Nothing other than the lines from the one containing "Listeners and clients" through the close of the entries below should be printed, each exactly.
START Given information
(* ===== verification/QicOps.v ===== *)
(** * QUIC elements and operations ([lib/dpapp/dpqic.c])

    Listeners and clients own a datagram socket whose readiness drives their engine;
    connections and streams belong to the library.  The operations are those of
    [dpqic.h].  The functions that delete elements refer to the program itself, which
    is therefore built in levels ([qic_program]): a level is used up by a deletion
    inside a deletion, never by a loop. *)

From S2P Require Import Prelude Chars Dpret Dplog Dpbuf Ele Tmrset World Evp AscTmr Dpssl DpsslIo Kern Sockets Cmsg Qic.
END Given information
▸ Response to the task:
    Listeners and clients own a datagram socket whose readiness drives their engine;
    connections and streams belong to the library.  The operations are those of
    [dpqic.h].  The functions that delete elements refer to the program itself, which
    is therefore built in levels ([qic_program]): a level is used up by a deletion
    inside a deletion, never by a loop. *)

From S2P Require Import Prelude Chars Dpret Dplog Dpbuf Ele Tmrset World Evp AscTmr Dpssl DpsslIo Kern Sockets Cmsg Qic.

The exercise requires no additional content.